Industry:
BioTech
Customer:
NDA
Task:
Develop an automated animal vocalization recognition technology for continuous autonomous monitoring of rare, endangered, and indicator species, as well as biodiversity in forest ecosystems.
Team:
3 engineers specializing in Machine Learning (ML) and Deep Learning (DL),
1 BackEnd developer,
2 mobile developers (iOS and Android),
1 web developer,
1 QA engineer,
1 designer,
1 project manager.
Technologies: Tensorflow, Librosa, Pandas, NumPy, Keras, Django, MySQL, REST API, Docker, Nginx/Apache, SSL/TLS, Git.
Timeline:
The project is planned for 5 years, starting on 2021, and ending on 2025.

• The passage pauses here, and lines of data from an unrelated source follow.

(* ===== verification/HttpFormat.v ===== *)
(** * net/http/HttpFormat.h: building requests and responses

    The builders [HttpQueryParameter], [HttpRequest] and [HttpResponse], and the
    round trip: what [HttpRequest] builds, [HTTPParser] takes apart again.
    [std::unordered_map] fixes no order of iteration: the order is a function
    of the map, any that lists its entries. *)

From S2P Require Import Prelude.
From S2P Require Import Words.
From S2P Require Import HttpChars.
From S2P Require Import HttpUrl.
From S2P Require Import HttpUrlFields.
From S2P Require Import HttpState.
From S2P Require Import HttpExec.
From S2P Require Import HttpHeaders.
From S2P Require Import HttpRun.
From S2P Require Import HttpLines.
From S2P Require Import HttpRequest.
From S2P Require Import HTTPParser.
From S2P Require Import HttpReceive.
#[local] Open Scope Z_scope.
#[local] Open Scope brynet_scope.

(** [std::to_string] of a number that is not negative. *)
Fixpoint to_digits (fuel : nat) (n : Z) : bytes :=
  match fuel with
  | O => []
  | S fuel => (if n <? 10 then [] else to_digits fuel (n / 10)) ++ [ #"0" + n mod 10]
  end.
Definition to_string (n : Z) : bytes := to_digits (S (Z.to_nat (Z.log2 n))) n.

(** The header lines of either builder. *)
Definition head_lines (l : list (bytes * bytes)) : bytes :=
  concat (map (fun '(k, v) => k ++ str ": " ++ v ++ [CR; LF]) l).

(** ** HttpQueryParameter *)

Definition query_add_text (v mParameter : bytes) : bytes := mParameter ++ v.
Definition query_add (k v mParameter : bytes) : bytes :=
  (if 0 <? zlen mParameter then mParameter ++ str "&" else mParameter) ++ k ++ str "=" ++ v.

(** ** HttpRequest *)

Inductive HTTP_METHOD :=
  | HTTP_METHOD_HEAD | HTTP_METHOD_GET | HTTP_METHOD_POST | HTTP_METHOD_PUT | HTTP_METHOD_DELETE
  | HTTP_METHOD_MAX.

Definition method_num (m : HTTP_METHOD) : Z :=
  match m with
  | HTTP_METHOD_HEAD => 0 | HTTP_METHOD_GET => 1 | HTTP_METHOD_POST => 2 | HTTP_METHOD_PUT => 3
  | HTTP_METHOD_DELETE => 4 | HTTP_METHOD_MAX => 5
  end.

Definition HttpMethodString : list bytes :=
  [str "HEAD"; str "GET"; str "POST"; str "PUT"; str "DELETE"].

Module Request.

Record t := mk {
  mUrl : bytes; mQuery : bytes; mBody : bytes; mMethod : HTTP_METHOD; mHeadField : gmap bytes bytes }.

(** [None]: the assertion fails. *)
Definition setMethod (protocol : HTTP_METHOD) (q : t) : option t :=
  if (method_num HTTP_METHOD_HEAD <? method_num protocol) &&
     (method_num protocol <? method_num HTTP_METHOD_MAX)
  then Some (mk (mUrl q) (mQuery q) (mBody q) protocol (mHeadField q)) else None.

Definition addHeadValue (field value : bytes) (q : t) : t :=
  mk (mUrl q) (mQuery q) (mBody q) (mMethod q) (<[field := value]> (mHeadField q)).
Definition setHost (host : bytes) (q : t) : t := addHeadValue (str "Host") host q.
Definition setUrl (url : bytes) (q : t) : t := mk url (mQuery q) (mBody q) (mMethod q) (mHeadField q).
Definition setCookie (v : bytes) (q : t) : t := addHeadValue (str "Cookie") v q.
Definition setContentType (v : bytes) (q : t) : t := addHeadValue (str "Content-Type") v q.
Definition setQuery (query : bytes) (q : t) : t := mk (mUrl q) query (mBody q) (mMethod q) (mHeadField q).
Definition setBody (body : bytes) (q : t) : t :=
  addHeadValue (str "Content-Length") (to_string (zlen body))
    (mk (mUrl q) (mQuery q) body (mMethod q) (mHeadField q)).

(** The constructor. *)
Definition new : t := mk [] [] [] HTTP_METHOD_GET ∅.

Definition getResult (order : gmap bytes bytes -> list (bytes * bytes)) (q : t) : bytes :=
  (if (method_num HTTP_METHOD_HEAD <=? method_num (mMethod q)) &&
      (method_num (mMethod q) <? method_num HTTP_METHOD_MAX)
   then nth (Z.to_nat (method_num (mMethod q))) HttpMethodString [] else []) ++
  str " " ++ mUrl q ++
  (if decide (mQuery q = []) then [] else str "?" ++ mQuery q) ++
  str " HTTP/1.1" ++ [CR; LF] ++ head_lines (order (mHeadField q)) ++ [CR; LF] ++
  (if decide (mBody q = []) then [] else mBody q).

(** The setters, as data. *)
Inductive op :=
  | SetMethod (m : HTTP_METHOD) | SetHost (v : bytes) | SetUrl (v : bytes) | SetCookie (v : bytes)
  | SetContentType (v : bytes) | SetQuery (v : bytes) | SetBody (v : bytes)
  | AddHeadValue (k v : bytes).
Lemma demo_client_allowed past A : TypeIDS.answers past A -> TypeIDS.allowed A (demo_client past).
Proof.
  assert (H1 : forall i A1, TypeIDS.answers (T := nat) [(TypeIDS.Claim, TypeIDS.Id i)] A1 -> is_Some (A1 !! i)).
  { intros i A1 H. apply (answers_last [] _ _ A1) in H as (A0 & _ & _ & _ & ->).
    rewrite lookup_insert_eq. by eexists. }
  assert (H2 : forall i v j A2, TypeIDS.answers (T := nat)
    [(TypeIDS.Claim, TypeIDS.Id i); (TypeIDS.Set_ v j, TypeIDS.Done)] A2 -> is_Some (A2 !! i)).
  { intros i v j A2 H. apply (answers_last [_] _ _ A2) in H as (A1 & H & ->).
    apply lookup_insert_is_Some'. right. by apply (H1 i A1). }
  intros H. unfold demo_client. repeat case_match; try exact I; subst; cbn [TypeIDS.allowed].
  - match goal with H : TypeIDS.answers _ _ |- _ => exact (H1 _ _ H) end.
  - match goal with H : TypeIDS.answers _ _ |- _ => exact (H2 _ _ _ _ H) end.
  - apply (answers_last [_; _] _ _ A) in H as (A2 & H & -> & _). by eapply H2.
Qed.

Lemma identifiers_unique_witness :
  exists past s A, TypeIDS.serve 5 demo_client [] TypeIDS.new = Some (past, s) /\ length past = 5%nat /\
    TypeIDS.answers past A /\
    map snd past = [TypeIDS.Id 99; TypeIDS.Done; TypeIDS.Value (Some 5%nat); TypeIDS.Done; TypeIDS.Id 99].
Proof.
  destruct (identifiers_unique 5 demo_client demo_client_allowed) as (past & s & A & E & Hl & Ha).
  exists past, s, A. split; [exact E|]. split; [exact Hl|]. split; [exact Ha|].
  vm_compute in E. injection E as <- <-. reflexivity.
Defined.
(** [pushAsyncProc] on another thread, with [wakeup] at its end. *)

Inductive push_step (t : nat) : state -> state -> Prop :=
  | push_call f s :
      threads s t = Idle -> push_step t s (set_thread t (PushLock f) s)
  | push_lock f s :
      threads s t = PushLock f ->
      push_step t s (set_thread t WakeupTest
        (enqueue f s))
  | push_test s :
      threads s t = WakeupTest ->
      push_step t s (set_thread t (if mIsInBlock s then WakeupExchange else Idle) s)
  | push_exchange s :
      threads s t = WakeupExchange ->
      push_step t s (set_thread t (if mIsAlreadyPostWakeup s then Idle else WakeupWrite)
        (wakeup_exchange s))
  | push_write s :
      threads s t = WakeupWrite -> push_step t s (set_thread t Idle (wakeup_write s)).

(** ** The loop's thread *)

(** A call on a channel. [WakeupChannel::canRecv] reads the count away; its other
    two handlers do nothing. *)
Definition run_call (ch : option channel) (c : call) (s : state) : state :=
  match ch, c with
  | None, canRecv => set_fd false (fd_edge s) s
  | None, _ => s
  | Some ch, c => pushAfterLoopProc (handle ch c) s
  end.

Definition is_wakeup (e : option channel * events) : bool :=
  match e.1 with None => true | Some _ => false end.

Definition calls (e : option channel * events) : list (option channel * call) :=
  map (fun c => (e.1, c)) (dispatch e.2).

(** The timeout of epoll_wait. *)
Definition wait_time (milliseconds : Z) (s : state) : Z :=
  match mAfterLoopProcs s with [] => milliseconds | _ => 0 end.

(** The section of [processAsyncProcs] under the mutex; the swap of
    [processAfterLoopProcs]. *)
Definition swapAsyncProcs (s : state) : state := set_async (mCopyAsyncProcs s) (mAsyncProcs s) s.
Definition swapAfterLoopProcs (s : state) : state :=
  set_after (mCopyAfterLoopProcs s) (mAfterLoopProcs s) s.

(** The entries are reallocated when all were used. *)
Definition grow_entries (full : bool) (s : state) : state :=
  set_num (if full then mEventEntriesNum s + 128 else mEventEntriesNum s) s.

Currently, data collection, voice signal annotation, and the development of automated recognition algorithms are complete. A software prototype is in place for Web, Android, and iOS versions.
Solution:
We developed a dataset of over 2,300 bird vocalization recordings, which were carefully annotated with more than 41,000 annotations for 116 bird species. The technology enables automated voice signal recognition and annotation, integrated into an information-analytical center (IAC). The IAC is accessible through Telegram bots, mobile apps, and a web version. Access varies for general users and researchers.